第3話

 ルーティン化された毎日を、淡々と繰り返していく。今日はお団子の婆さんがいないから、水曜日だ。


 会社に着くと、何かいつもと様子が違う。後輩が出社していない。


「嫌な予感がする」

 僕の勘は、割と当たったりする。急いで予定ボードを確認しに行く。

「有給か」

 杞憂に過ぎなかった事に、ホッとする。


「何てことだ」

 嫌な予感は的中していた。仕事を終えて帰り着いた我が家、そこはもぬけの殻であった。あんなに洗い物の溜まっていたシンクも、何もなくなりピカピカに磨かれている。


「一体、何が起こったというのだ」

 ツキリと頭の奥が痛んだ。頭を振って痛みを追い払うと、部屋を飛び出す。


「うわぁ!」

 目の前にいた人にぶつかりそうになり、慌てて身をよじる。腕がぶつかった気がしたが感触はない、気のせいだろうか。

「大家さん?」

 見知った顔だ。それと。

「さくら?」

 どうして会社の後輩が、僕の部屋の前にいるのだろうか。

 ズキリと頭が痛み、その場に蹲ってしまう。


「悠人さん、お別れです」

「はい、確かにこれで引き渡し完了です」

 どうして、さくらが僕の部屋を引き払っているのだ。

 混乱する僕は、走り出す。


 無我夢中で走る僕は、近所の交差点へとやって来ていた。

「さくら」

 目の前で、さくらが信号待ちをしている。おかしい事に僕は気付かない。


「危ない」

 既視感を覚える。僕は咄嗟に走り出す。さくらに向かって、暴走してコントロールを失った車が突っ込んで来ていた。


「ああ、全て思い出した」

 僕は、会社の後輩であるさくらと付き合っていたのだ。結婚も考えていた。


 目の前に車が迫る。僕は、さくらの背中を強く押した。

「あの時の感覚が、まだ手に残っている」

 前に倒れたさくらが、驚いたように振り返る。一瞬目が合った気がしたが気のせいでは無かったようだ。

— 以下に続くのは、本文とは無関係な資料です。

Definition set_vms (v : gmap (list Z) vm_t) st : host S :=
  Host v (vcpus st) (map_registry st) (inner_maps st) (global_tracker_state st) (clk st) (shmem st).
Definition set_vcpus (v : gmap Z vcpu_t) st : host S :=
  Host (vms st) v (map_registry st) (inner_maps st) (global_tracker_state st) (clk st) (shmem st).
Definition set_maps (r : gmap (list Z) Z) (m : gmap Z (array_map sample)) st : host S :=
  Host (vms st) (vcpus st) r m (global_tracker_state st) (clk st) (shmem st).

(** The zeroed [struct vm_t] with the socket path and the size filled in. *)
Definition new_vm (socket : list Z) (nb : Z) : vm_t :=
  VM (strncpy_zeroed 128 socket) 0 0 0 0 (u32 nb) 0.

Definition new_vcpu (name : list Z) (q : qmp_vpcu) : vcpu_t :=
  VCPU (u32 (cpuIndex q)) (strncpy_zeroed VM_NAME_LEN name) 0.

(** The loop over the list, with the number of vCPUs already done. *)
Fixpoint register_vcpus (env : reg_env) (n : nat) (name : list Z) (l : list qmp_vpcu) st
  : host S * bool :=
  match l with
  | [] => (st, true)
  | q :: l' =>
      if negb (r_vcpu_malloc_ok env n) then (st, false)
      else match hash_update VCPUS_MAX_ENTRIES (u32 (threadId q)) (new_vcpu name q) (vcpus st) with
      | Ok vs => register_vcpus env (Datatypes.S n) name l' (set_vcpus vs st)
      | _ => (st, false)
      end
  end.

(** [true] is the return value 0. *)
Definition register_vm (env : reg_env) (l : list qmp_vpcu) (name socket : list Z) (nb : Z) st
  : host S * bool :=
  if negb (r_malloc_ok env) then (st, false)
  else if negb (r_vms_fd_ok env) then (st, false)
  else if negb (r_vcpus_fd_ok env) then (st, false)
  else
    let st := set_vcpus (cleanup_stale_vcpus (r_stale env) (r_order env) name (vcpus st)) st in
    let vm_key := strncpy_zeroed VM_NAME_LEN name in
    match hash_update VMS_MAX_ENTRIES vm_key (new_vm socket nb) (vms st) with
    | Ok v => register_vcpus env 0 name l (set_vms v st)
    | _ => (st, false)
    end.

(** ** [setup_vm_maps] *)

(** The bpffs tree: directories, and pinned maps by path. *)
Record fs := Fs { fs_dirs : gset (list Z); fs_pins : gmap (list Z) Z }.

Definition slash : list Z := [47].
Definition pin_base : list Z := [47; 115; 121; 115; 47; 102; 115; 47; 98; 112; 102]. (* /sys/fs/bpf *)
Definition buff_name (digit : Z) : list Z := (* collection_buff_<digit> *)
  [99; 111; 108; 108; 101; 99; 116; 105; 111; 110; 95; 98; 117; 102; 102; 95; digit].
Lemma register_consistent env prog socket s nbs pre es c1 c2 st f st' f' :
  good_name s → 1 <= atoi nbs < 2 ^ 31 → Z.of_nat (length es) <= atoi nbs →
  (length socket < SUN_PATH_LEN)%nat → tids_free s (map vcpu_of es) (vcpus st) →
  main_ok env (atoi nbs) pre es → reg_ok (m_reg env) s (map vcpu_of es) st →
  setup_ok (m_setup env) c1 c2 st →
  register_main env [prog; socket; s; nbs] st f = Ok (0, st', f') →
  consistent st → consistent st'.
Proof.
  intros Hg Hnb Hl Hlen Hf Hm Hr Hs Heq (Hi & Hn & H0 & Ht).
  rewrite (register_main_ok env prog socket s nbs _ pre es c1 c2 st f eq_refl) in Heq by done.
  injection Heq as <- <-. destruct Hs as [_ _ _ _ _ _ _ G8 G9 G10].
  assert (Z.of_nat (length (map vcpu_of es)) <= atoi nbs < 2 ^ 31) by (rewrite length_map; lia).
  split_and!; [by apply registered_inv|by apply registered_named|].
  eexists. by apply registered_state_tracks.
Qed.

Lemma cleanup_consistent s st : good_name s → consistent st → consistent (removed s st).
Proof.
  intros Hg (Hi & Hn & H0 & Ht). split_and!.
  - by apply removed_inv.
  - by apply removed_named.
  - exists H0. by apply removed_tracks.
Qed.

Lemma other_consistent st st' :
  vms st' = vms st → vcpus st' = vcpus st → map_registry st' = map_registry st →
  inner_maps st' = inner_maps st → reading (clk st') = reading (clk st) →
  (ticks (clk st) <= ticks (clk st'))%nat → consistent st → consistent st'.
Proof.
  intros Hv Hc Hr Hm Hrd Htk (Hi & Hn & H0 & Ht). split_and!.
  - eapply same_counts_inv; [|done]. split; [done|]. unfold counts. by rewrite Hv.
  - destruct Hn as [N1 N2 N3]. split; [by rewrite Hv|by rewrite Hc|by rewrite Hr, Hm].
  - exists H0. pose proof (tracks_clock _ _ Ht) as [Hu Hmono].
    assert (Hnow : now st <= now st') by (unfold now, ktime; rewrite Hrd; by apply Hmono).
    destruct Ht as [_ Hd Ht]. split.
    + split; by rewrite Hrd.
    + intros n n' m. rewrite Hv, !(owns_registry st st') by done. apply Hd.
    + intros n vm. rewrite Hv. intros Hvm. destruct (Ht n vm Hvm) as (Hcol & Hs & Hp).
      split_and!; try apply Hp; [|by apply (sound_frame st st' vm vm)].
      apply (collecting_frame st); [done| |done]. intros m _. by rewrite Hm.
Qed.

Lemma step_consistent x y : step x y → consistent x.1 → consistent y.1.
Proof.
  destruct 1; simpl; intros Hc.
  - by apply switch_consistent.
  - by apply timer_consistent.
  - by eapply register_consistent.
  - match goal with E : cleanup_main _ _ _ _ = _ |- _ => rename E into Hm end.
    unfold cleanup_main in Hm. pose proof (cleanup_vm_host env s st f ltac:(done)) as Hh.
    rewrite Hm in Hh. simpl in Hh. subst. by apply cleanup_consistent.
  - by apply (other_consistent st).
Qed.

 今、世界の時は止まっている。さくらの瞳には、間違いなく僕の姿が映っていた。


「ここから先は、覚えていない。きっと、この車に跳ね飛ばされるのだろうな」

 そして、1週間前のあの日に、僕は死んだのだろう。


「そうだ、あの日はさくらが泊まっていって、2人して寝坊したんだった」

 遅刻する程ではなかったが、洗い物などはしている暇はなかった。


「掃除当番だったさくらが、先に家を出たんだっけか」

 そうしたら、テーブルの上にパスケースが置いてあるのが目に入る。中には、さくらの社員証も入っていた。


「仕方がないと、僕がさくらを追いかけて、あの場面に出会した」

 全て思い出し、今更ながら死んでしまっている事を実感する。


「そう言えば、会社の警備の人も全然挨拶を返してくれなかった」

 死んでからの1週間、考えてみると会話が成り立っていなかった。会社でも、得意先でも、そば屋でも、ちゃんとした会話のキャッチボールをした試しがない。そばの代金も、前の客の物だったのではないか。

 それはそうだ、僕は死んでいて、皆は生きているのだから。


「それにしても、どうしたら成仏出来るのだろうか」

 僕は、自分の死を認識した。それなのに、現世に留まってしまっている。